Под аккомпанемент философских размышлений историка о несправедливости бытия Милош устроился на свободном уголке софы – и тут же убедился в оной несправедливости лично. Али, не открывая глаз, подтянулся и устроил голову на коленях брата.
– Спит он! – возмутился Саид.
– Не волнуйся, подушку я и сквозь сон распознаю, – промурлыкал Али и накрыл себя свободной от чашки ладонью Милоша.
– А я с этой наглостью каждую ночь сплю, – заметил Марчелло. – Ну так и? Кто же у нас воду мутит?
– Да наши старые знакомцы. Те, которые хотели в частные руки бумажную мануфактуру прибрать, а потом под сердце-цвет подкапывались. Увы, на них ничего толком нет, сплошные намеки, намеки... Пока взяли под контроль. Подумаю, может, провокацию какую сообразим, чтобы они наших агентов на контру попробовали подбить.
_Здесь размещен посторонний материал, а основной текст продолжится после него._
(* ===== verification/Record.v ===== *)
(** * The ring of records (src/record/ntg_record.c, ntg_record_manage.c) *)

From S2P Require Import Prelude.

(** [struct ntg_record_s]: the bit fields and the rest. *)
Record ntg_record := NtgRecord {
  rd_csm_id : Z;
  rd_gp_id : Z;
  rd_state_code : Z;
  rd_user_id : Z;
  rd_url_id : Z;
  rd_time : Z;
  rd_send : Z;
  rd_receive : Z }.

(** The fields of [struct ntg_record_manage_s] that are used. *)
Record ntg_record_manage := RecordManage {
  records : list ntg_record;
  record_n : Z;
  dequeue_count : Z;
  enqueue_count : Z }.

Definition NTG_RECORD_NUM : Z := 1024.

(** [ntg_record_manage_init]; [palloc] is what the memory holds, when there is some. *)
Definition ntg_record_manage_init (palloc : option (list ntg_record)) (mg : ntg_record_manage)
  : Z * ntg_record_manage :=
  match palloc with
  | None => (NTG_ERROR, mg)
  | Some rs => (NTG_OK, RecordManage rs (record_n mg) 0 0)
  end.

(** [ntg_record_init]; [pool] and [manage] are the outcomes of the allocations,
    and what the manager holds before. *)
Definition ntg_record_init (pool : bool) (manage : option ntg_record_manage)
    (palloc : option (list ntg_record)) : Z * option ntg_record_manage :=
  if negb pool then (NTG_ERROR, None)
  else
    match manage with
    | None => (NTG_ERROR, None)
    | Some mg =>
        let mg := RecordManage (records mg) NTG_RECORD_NUM (dequeue_count mg) (enqueue_count mg) in
        let '(rc, mg) := ntg_record_manage_init palloc mg in
        (if rc =? NTG_OK then NTG_OK else NTG_ERROR, Some mg)
    end.

(** [ntg_get_record]: the number of the record to fill in, or none. *)
Definition ntg_get_record (mg : ntg_record_manage) : option Z * ntg_record_manage :=
  if u32 (enqueue_count mg - dequeue_count mg) >=? u64 (record_n mg - 1) then (None, mg)
  else
    let enqueue := enqueue_count mg in
    let i := u32 (Z.land enqueue (u64 (record_n mg - 1))) in
    (Some i, RecordManage (records mg) (record_n mg) (dequeue_count mg) (u32 (enqueue + 1))).

(** [ntg_get_records]: the oldest record; a record outside the array is
    undefined. *)
Definition ntg_get_records (mg : ntg_record_manage) : option (Z * option ntg_record * ntg_record_manage) :=
  if enqueue_count mg =? dequeue_count mg then Some (-1, None, mg)
  else
    let dequeue := dequeue_count mg in
    let i := u32 (Z.land dequeue (u64 (record_n mg - 1))) in
    temp ← records mg !! Z.to_nat i;
    Some (0, Some temp, RecordManage (records mg) (record_n mg) (u32 (dequeue + 1)) (enqueue_count mg)).

(** The caller of [ntg_get_record] fills the record in. *)
Definition fill_record (i : Z) (r : ntg_record) (mg : ntg_record_manage) : ntg_record_manage :=
  RecordManage (<[Z.to_nat i := r]> (records mg)) (record_n mg) (dequeue_count mg) (enqueue_count mg).

(** ** The ring is a bounded queue *)

(** The specification: a queue of at most [cap] records. *)
Definition put (cap : Z) (r : ntg_record) (q : list ntg_record) : option (list ntg_record) :=
  if Z.of_nat (length q) <? cap then Some (q ++ [r]) else None.

(** The ring, of 2^[k] places, holds the queue [q]. *)
Record holds (k : Z) (mg : ntg_record_manage) (q : list ntg_record) : Prop := {
  ho_k : 0 < k <= 31;
  ho_n : record_n mg = 2 ^ k;
  ho_len : Z.of_nat (length (records mg)) = 2 ^ k;
  ho_deq : 0 <= dequeue_count mg < 2 ^ 32;
  ho_enq : enqueue_count mg = u32 (dequeue_count mg + Z.of_nat (length q));
  ho_cap : Z.of_nat (length q) < 2 ^ k;
  ho_data : forall j, (j < length q)%nat ->
    records mg !! Z.to_nat ((dequeue_count mg + Z.of_nat j) mod 2 ^ k) = q !! j }.

Section ring.
Context (k : Z) (mg : ntg_record_manage) (q : list ntg_record) (H : holds k mg q).

Lemma pow_bound : 2 <= 2 ^ k <= 2147483648.
Proof.
  destruct (ho_k _ _ _ H). split.
  - change 2 with (2 ^ 1) at 1. apply Z.pow_le_mono_r; lia.
  - change 2147483648 with (2 ^ 31). apply Z.pow_le_mono_r; lia.
Qed.

(** The place of a count. *)
Lemma ring_index c : 0 <= c -> u32 (Z.land c (u64 (record_n mg - 1))) = c mod 2 ^ k.
Proof.
  intros Hc. pose proof pow_bound. destruct (ho_k _ _ _ H). rewrite (ho_n _ _ _ H).
  rewrite u64_small by (width; lia).
  replace (2 ^ k - 1) with (Z.ones k) by (rewrite Z.ones_equiv; lia).
  rewrite Z.land_ones by lia. apply u32_small. pose proof (Z.mod_pos_bound c (2 ^ k)). lia.
Qed.

(** Wrapping around at 2^32 does not move the places. *)
Lemma wrap_index c : u32 c mod 2 ^ k = c mod 2 ^ k.
Proof.
  destruct (ho_k _ _ _ H). unfold u32. change 4294967296 with (2 ^ 32). apply Z.mod_mod_divide.
  exists (2 ^ (32 - k)). rewrite <-Z.pow_add_r by lia. f_equal. lia.
Qed.

Lemma ring_distance : u32 (enqueue_count mg - dequeue_count mg) = Z.of_nat (length q).
Proof.
  pose proof pow_bound. pose proof (ho_cap _ _ _ H). pose proof (ho_deq _ _ _ H).
  rewrite (ho_enq _ _ _ H). change (2 ^ 32) with 4294967296 in *. mlia.
Qed.

(** Places of different records are different. *)
Lemma places_differ i j : 0 <= i < 2 ^ k -> 0 <= j < 2 ^ k -> i <> j ->
  (dequeue_count mg + i) mod 2 ^ k <> (dequeue_count mg + j) mod 2 ^ k.
Proof.
  intros Hi Hj Hne E. pose proof pow_bound.
  apply Hne. pose proof (Z.div_mod (dequeue_count mg + i) (2 ^ k) ltac:(lia)).
  pose proof (Z.div_mod (dequeue_count mg + j) (2 ^ k) ltac:(lia)).
  set (a := (dequeue_count mg + i) / 2 ^ k) in *. set (b := (dequeue_count mg + j) / 2 ^ k) in *.
  destruct (Z.lt_trichotomy a b) as [|[->|]]; nia.
Qed.

Lemma get_record_spec r :
  match put (2 ^ k - 1) r q with
  | Some q' => exists i mg', ntg_get_record mg = (Some i, mg') /\ holds k (fill_record i r mg') q'
  | None => ntg_get_record mg = (None, mg)
  end.
Proof.
  pose proof pow_bound as Hp. pose proof (ho_cap _ _ _ H) as Hc. pose proof (ho_deq _ _ _ H) as Hd.
  unfold put, ntg_get_record. rewrite ring_distance, (ho_n _ _ _ H), u64_small by (width; lia).
  rewrite Z.geb_leb. destruct (Z.ltb_spec (Z.of_nat (length q)) (2 ^ k - 1)).
  2: { by rewrite (proj2 (Z.leb_le _ _)) by lia. }
  rewrite (proj2 (Z.leb_gt _ _)) by lia. eexists _, _. split; [reflexivity|].
  assert (He : 0 <= enqueue_count mg) by (rewrite (ho_enq _ _ _ H); mlia).
  pose proof (ring_index _ He) as Hi. rewrite (ho_n _ _ _ H), u64_small in Hi by (width; lia).
  rewrite Hi. rewrite (ho_enq _ _ _ H), wrap_index.
  split; cbn [fill_record record_n records dequeue_count enqueue_count]; try apply H; try reflexivity.
  - rewrite length_insert. apply H.
  - rewrite length_app. cbn [length]. mlia.
  - rewrite length_app. cbn [length]. lia.
  - intros j Hj. rewrite length_app in Hj. cbn [length] in Hj.
    pose proof (Z.mod_pos_bound (dequeue_count mg + Z.of_nat (length q)) (2 ^ k) ltac:(lia)).
    pose proof (ho_len _ _ _ H). destruct (decide (j = length q)) as [->|Hne].
    + rewrite list_lookup_insert_eq by lia. by rewrite lookup_app_r, Nat.sub_diag by lia.
    + rewrite list_lookup_insert_ne, lookup_app_l by
        (pose proof (places_differ (Z.of_nat (length q)) (Z.of_nat j) ltac:(lia) ltac:(lia) ltac:(lia));
         pose proof (Z.mod_pos_bound (dequeue_count mg + Z.of_nat j) (2 ^ k) ltac:(lia)); lia).
      apply (ho_data _ _ _ H). lia.
Qed.

Lemma get_records_spec :
  match q with
  | [] => ntg_get_records mg = Some (-1, None, mg)
  | r :: q' => exists mg', ntg_get_records mg = Some (0, Some r, mg') /\ holds k mg' q'
  end.
Proof.
  pose proof pow_bound as Hp. pose proof (ho_cap _ _ _ H) as Hc. pose proof (ho_deq _ _ _ H) as Hd.
  pose proof (ho_enq _ _ _ H) as He. pose proof ring_distance as Hdist.
  pose proof (ring_index (dequeue_count mg) (proj1 Hd)) as Hi. pose proof wrap_index as Hw.
  unfold ntg_get_records. destruct q as [|r q'] eqn:Eq; cbn [length] in *.
  - assert (enqueue_count mg = dequeue_count mg) as -> by (change (2 ^ 32) with 4294967296 in *; mlia).
    by rewrite Z.eqb_refl.
  - destruct (Z.eqb_spec (enqueue_count mg) (dequeue_count mg)) as [E|_].
    { rewrite E, Z.sub_diag in Hdist. change (u32 0) with 0 in Hdist. lia. }
    rewrite Hi.
    pose proof (ho_data _ _ _ H 0%nat ltac:(cbn; lia)) as H0. rewrite Z.add_0_r in H0. rewrite H0.
    cbn [lookup list_lookup mbind option_bind]. eexists. split; [reflexivity|].
    split; cbn [record_n records dequeue_count enqueue_count]; try apply H; try reflexivity.
    + change (2 ^ 32) with 4294967296. mlia.
    + rewrite He. change (2 ^ 32) with 4294967296 in *. mlia.
    + lia.
    + intros j Hj. change (q' !! j) with ((r :: q') !! S j). rewrite <-(ho_data _ _ _ H (S j)) by (cbn; lia). f_equal. f_equal. rewrite <-(Hw (u32 _ + _)), <-(Hw (_ + Z.of_nat (S j))).
      f_equal. mlia.
Qed.

End ring.


(** Initialisation gives the empty queue. *)
Lemma record_init_holds mg rs :
  Z.of_nat (length rs) = NTG_RECORD_NUM ->
  exists mg', ntg_record_init true (Some mg) (Some rs) = (NTG_OK, Some mg') /\ holds 10 mg' [].
Proof. intros Hl. eexists. split; [reflexivity|]. split; cbn; try lia; done. Qed.

Definition example_record (n : Z) : ntg_record := NtgRecord n 0 0 0 0 0 0 0.

(** A ring of four places, about to wrap around, with one record. *)
Definition example_ring : ntg_record_manage :=
  RecordManage (map example_record [0; 1; 2; 3]) 4 4294967295 0.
– Им по пророчеству Шалома положено, – зевая, невнятно проговорил Али. – А что мы с фактами делать будем? Марчелло, ты же сам мне рассказывал, как похорошел за последние годы Пиран. Свобода слова, гражданские права, десятичасовой рабочий день на фабриках, дешевый чай, булочки с корицей... Непрекращающийся поток товаров и денег из колоний... Прекрасный город!
– Что делать... Скоро Йотунштадт станет таким же, – фыркнул Саид. – Помните, что рассказывали мои ребята, когда он всего лишь проложил себе взрывчаткой тоннель к морю, дотянулся до ближайших островов, моржей, рыбы и прочих даров севера? А что случится теперь, когда король добрался до земель за Эльфьими Холмами?
– То же, что и в Корнильоне, – ответил Милош. – Корнильон расцвел как раз тогда, когда завоевал Бланкатьерру.
Мужчины переглянулись, и у всех на лицах была написана одна и та же мысль: скоро граждане просекут связь между наличием у страны зависимых земель и ее благосостоянием. И не самые разумные, как и не особо порядочные, закономерно возжелают и себе зависимый кусочек. Ну, хоть самый завалящий.